On Thu, Jun 8, 2017 at 12:43 AM, Bertrand Delacretaz
<bdelacre...@codeconsult.ch> wrote:
> On Wed, Jun 7, 2017 at 5:32 PM, Sean Busbey <bus...@apache.org> wrote:
>> ...Who owns release policy? I presume it's VP Legal, which would suggest 
>> legal-discuss...
>
> I don't think our release policy is relevant here.

Actually, that's what I'm trying to figure out. My initial thought around why
release policy was relevant here was that THE ONLY reason we reacted
the way we did is because there was a piece of software associated with
ASF in two ways:
   1. branding
   2. distribution off of ASF infrastructure

It sounds like you're saying that #1 is actually more important that #2. I may
buy that, but let me ask you a hypothetical first. Suppose releases of Ingite
were only done as source tarballs.

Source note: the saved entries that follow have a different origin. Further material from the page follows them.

(** * The resilient API-client runtime of the Backstage IDP Python SDK

    A shallow embedding of
      - [backstage_idp_sdk/exceptions.py]          (error taxonomy, classifier),
      - [backstage_idp_sdk/client/http_client.py]  (circuit breaker, rate
        limiter, request executor with its tenacity retry loop),
      - [backstage_idp_sdk/auth/auth_manager.py]   (token store, refresh,
        scheduled refresh),
    and the properties of the design document that are checked against it.

    Conventions.  Python floats are idealised as rationals ([Q],
    seconds), without the range limits of [float], [timedelta] and
    [datetime]; a datetime is such an instant, tagged naive or
    timezone-aware; Python ints are [Z].  Mutable objects are explicit
    states threaded through a state-and-exception monad in which a raised
    exception keeps the mutations done so far, as in Python.  Everything
    the program gets from outside (HTTP responses, the clock, the event
    loop, the application's callbacks, JWT and date decoding) is data of
    the environment, so every definition runs.  A coroutine runs from
    its call to its end without another one in between. *)

From Stdlib Require Import QArith Qminmax Qround Lqa ZArith Ascii String List Lia DecimalString.
From stdpp Require Import gmap strings list fin_maps.

Set Warnings "-register-all".

#[local] Open Scope string_scope.
#[local] Open Scope Z_scope.
Lemma refused_query_ends_the_page_witness :
  let run := MapPage.page RefLib.lib RefLib.no_rows false RefRuns.query_refused RefLib.warm in
  run.1 = Raise (DatabaseError "relation does not exist") /\
  screen run.2 = screen RefLib.warm ++ [StTitle "DataFrame and Map"] /\
  load_data_cache run.2 = load_data_cache RefLib.warm /\
  outcome_of run.1 = Crashed (DatabaseError "relation does not exist").
Proof.
  destruct (refused_query_ends_the_page RefLib.lib RefRuns.query_refused RefLib.warm
              RefLib.engine0 "relation does not exist") as (_ & _ & Hmap);
    try reflexivity.
  apply Hmap.
Defined.
Lemma filter_all {A : Type} (keep : A -> bool) (l : list A) :
  (forall x, In x l -> keep x = true) -> filter keep l = l.
Proof.
  induction l as [|x l IH]; intro H; cbn [filter]; [reflexivity|].
  rewrite H by now left. f_equal. apply IH. intros y Hy. apply H. now right.
Qed.

(** X25: given the ten files [_B1.TIF] ... [_B10.TIF] of one scene, in
    whatever order the file system lists them, [merge_bands_for_row] stacks
    them in the order of their paths, not of their band numbers: B1, B10,
    B2, ..., B9.  Band 10 is written at offset 1 and offset 7 holds
    band 7. *)
Theorem merged_bands_in_path_order (scene : string) (globbed : list string) :
  Permutation globbed (Merge.by_number scene) ->
  Merge.merge_bands_for_row globbed = Some (Merge.by_path scene) /\
  nth_error (Merge.by_path scene) 1 = Some (scene ++ "_B10.TIF")%string /\
  nth_error (Merge.by_path scene) 7 = Some (scene ++ "_B7.TIF")%string.
Proof.
  intro Hp. split; [|split; reflexivity].
  unfold Merge.merge_bands_for_row, Merge.band_files.
  rewrite (sorted_permutation_eq _ _ Hp).
  unfold Merge.by_number. rewrite sorted_append.
  change (sorted Merge.band_tags)
    with ["_B1.TIF"; "_B10.TIF"; "_B2.TIF"; "_B3.TIF"; "_B4.TIF";
          "_B5.TIF"; "_B6.TIF"; "_B7.TIF"; "_B8.TIF"; "_B9.TIF"]%string.
  fold (Merge.by_path scene).
  rewrite filter_all; [reflexivity|].
  intros f Hf. unfold Merge.by_path in Hf. apply in_map_iff in Hf.
  destruct Hf as (tag & <- & Htag). apply band_tag_kept.
  cbn [In] in Htag. unfold Merge.band_tags. cbn [In]. tauto.
Qed.

(** X25 at the scene prefix LC08_045 with the files listed by number. *)
Lemma merged_bands_in_path_order_witness :
  Permutation (Merge.by_number "LC08_045") (Merge.by_number "LC08_045") /\
  Merge.merge_bands_for_row (Merge.by_number "LC08_045")
  = Some (Merge.by_path "LC08_045") /\
  nth_error (Merge.by_path "LC08_045") 1 = Some "LC08_045_B10.TIF"%string.
Proof.
  assert (Hp : Permutation (Merge.by_number "LC08_045")
                 (Merge.by_number "LC08_045")) by reflexivity.
  split; [exact Hp|].
  destruct (merged_bands_in_path_order "LC08_045" _ Hp) as (H1 & H2 & _).
  split; [exact H1|exact H2].
Defined.

(** ** True-colour preview *)

Lemma pixel_crop {A : Type} (g : grid A) (r0 r1 c0 c1 i j : nat) :
  pixel (Rgb.crop g r0 r1 c0 c1) i j =
    if (i <? r1 - r0)%nat && (j <? c1 - c0)%nat
    then pixel g (r0 + i) (c0 + j) else None.
Proof.
  unfold pixel, Rgb.crop. rewrite nth_error_map_some, nth_error_firstn.
  destruct (i <? r1 - r0)%nat; cbn [andb option_map]; [|reflexivity].
  rewrite nth_error_skipn.
  destruct (nth_error g (r0 + i)) as [row|]; cbn [option_map].
  - rewrite nth_error_firstn, nth_error_skipn. reflexivity.
  - now destruct (j <? c1 - c0)%nat.
Qed.

Lemma in_where_row (i j0 : nat) (row : list bool) (p : nat * nat) :
  In p (Rgb.where_row i j0 row) <->
  exists k, p = (i, (j0 + k)%nat) /\ nth_error row k = Some true.
Proof.
  revert j0. induction row as [|b row IH]; intro j0; cbn [Rgb.where_row].
  - split; [contradiction|]. intros (k & _ & H). now destruct k.
  - rewrite in_app_iff, IH. split.
    + intros [H|(k & -> & H)].
      * destruct b; [|contradiction]. destruct H as [<-|[]].
        exists 0%nat. rewrite Nat.add_0_r. auto.
      * exists (S k). rewrite Nat.add_succ_r. auto.
    + intros ([|k] & -> & H); cbn [nth_error] in H.
      * injection H as ->. left. rewrite Nat.add_0_r. now left.
      * right. exists k. rewrite Nat.add_succ_r. auto.
Qed.

Lemma in_where_from (i0 : nat) (mask : grid bool) (p : nat * nat) :
  In p (Rgb.where_from i0 mask) <->
  exists k, fst p = (i0 + k)%nat /\ pixel mask k (snd p) = Some true.
Proof.
  revert i0. induction mask as [|row mask IH]; intro i0;
    cbn [Rgb.where_from].
  - split; [contradiction|]. intros (k & _ & H). unfold pixel in H.
    now destruct k.
  - rewrite in_app_iff, in_where_row, IH. split.
    + intros [(k & -> & H)|(k & E & H)].
      * exists 0%nat. cbn [fst snd]. rewrite Nat.add_0_r. auto.
      * exists (S k). rewrite Nat.add_succ_r. auto.
    + intros ([|k] & E & H); unfold pixel in H; cbn [nth_error] in H.
      * left. exists (snd p). rewrite Nat.add_0_r in E.
        destruct p as [a b]. cbn [fst snd] in *. subst. auto.
      * right. exists k. rewrite Nat.add_succ_r in E. auto.
Qed.

Lemma in_np_where (mask : grid bool) (i j : nat) :
  In (i, j) (Rgb.np_where mask) <-> pixel mask i j = Some true.
Proof.
  unfold Rgb.np_where. rewrite in_where_from. cbn [fst snd]. split.
  - intros (k & -> & H). exact H.
  - intro H. exists i. auto.
Qed.

Lemma count_true_pixel (mask : grid bool) (i j : nat) :
  pixel mask i j = Some true -> Rgb.count_true mask <> 0%nat.
Proof.
  intro H. apply pixel_in_ravel in H. unfold Rgb.count_true.
  assert (Hf : In true (filter (fun b : bool => b) (ravel mask)))
    by (apply filter_In; auto).
  destruct (filter _ _); [contradiction|discriminate].
Qed.

Lemma int_min_spec (l : list Z) (m : Z) :
  int_min l = Ok m -> forall z, In z l -> (m <= z)%Z.
Proof.
  destruct l as [|x l]; [discriminate|]. cbn [int_min]. intro H.
  injection H as <-. revert x.
  induction l as [|y l IH]; intros x z Hz; cbn [fold_left].
  - destruct Hz as [<-|[]]. lia.
  - assert (Hm : (fold_left Z.min l (Z.min x y) <= Z.min x y)%Z)
      by (apply IH; now left).
    destruct Hz as [<-|[<-|Hz]]; [lia|lia|].
    apply IH. now right.
Qed.

Lemma int_max_spec (l : list Z) (m : Z) :
  int_max l = Ok m -> forall z, In z l -> (z <= m)%Z.
Proof.
  destruct l as [|x l]; [discriminate|]. cbn [int_max]. intro H.
  injection H as <-. revert x.
  induction l as [|y l IH]; intros x z Hz; cbn [fold_left].
  - destruct Hz as [<-|[]]. lia.
  - assert (Hm : (Z.max x y <= fold_left Z.max l (Z.max x y))%Z)
      by (apply IH; now left).
    destruct Hz as [<-|[<-|Hz]]; [lia|lia|].
    apply IH. now right.
Qed.

Lemma stretch_cell_displayable (p2 p98 x : Q) :
  Rgb.displayable (Rgb.stretch_cell p2 p98 x).
Proof.
  unfold Rgb.stretch_cell, Rgb.displayable.
  destruct (Qeq_bool (p98 - p2) 0).
  - destruct (Qltb p2 x); [lra|]. destruct (Qltb x p2); [lra|exact I].
  - apply clamp_bounds. lra.
Qed.

Lemma simple_stretch_pixel (band : grid Q) (mask : grid bool)
  (out : grid cell) (i j : nat) (c : cell) :
  Rgb.simple_stretch band mask = Ok out ->
  Rgb.count_true mask <> 0%nat ->
  pixel out i j = Some c ->
  exists p2 p98 x,
    pixel band i j = Some x /\ c = Rgb.stretch_cell p2 p98 x.
Proof.
  unfold Rgb.simple_stretch. intros H Hc Hp.
  apply Nat.eqb_neq in Hc. rewrite Hc in H. bind_ok H.
  injection H as <-. rewrite pixel_grid_map in Hp.
  destruct (pixel band i j) as [x|]; [|discriminate].
  injection Hp as <-. eauto.
Qed.

Lemma simple_stretch_shape (band : grid Q) (mask : grid bool)
  (out : grid cell) (i j : nat) :
  Rgb.simple_stretch band mask = Ok out ->
  (pixel out i j = None <-> pixel band i j = None).
Proof.
  unfold Rgb.simple_stretch. intro H.
  destruct (Rgb.count_true mask =? 0)%nat.
  - injection H as <-. rewrite pixel_grid_map.
    destruct (pixel band i j); cbn [option_map]; split; congruence.
  - bind_ok H. injection H as <-. rewrite pixel_grid_map.
    destruct (pixel band i j); cbn [option_map]; split; congruence.
Qed.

Suppose also that the company called
GridGain built it and made the binary available off of their website with
the binary (and associated branding) saying Apache Ignite.

Would we still have a problem if that binary did what Ignite's binary did?

> The issue is a project releasing software that a) collects user data
> without an explicit opt-in, and b) apparently does that in an insecure
> way.

I'm not concerned about b -- so lets cut it out of the discussion.

> a) is a privacy violation - we have
> https://www.apache.org/foundation/policies/privacy.html for that, I
> suggest that we simply expand it with a "collecting user data"
> section. As Shane mentions
> https://wiki.openoffice.org/wiki/Update_Service is related.

Well, but what does that policy apply to? A source release? A binary
release? A binary release off of ASF infrastructure?

Please be specific.

Thanks,
Roman.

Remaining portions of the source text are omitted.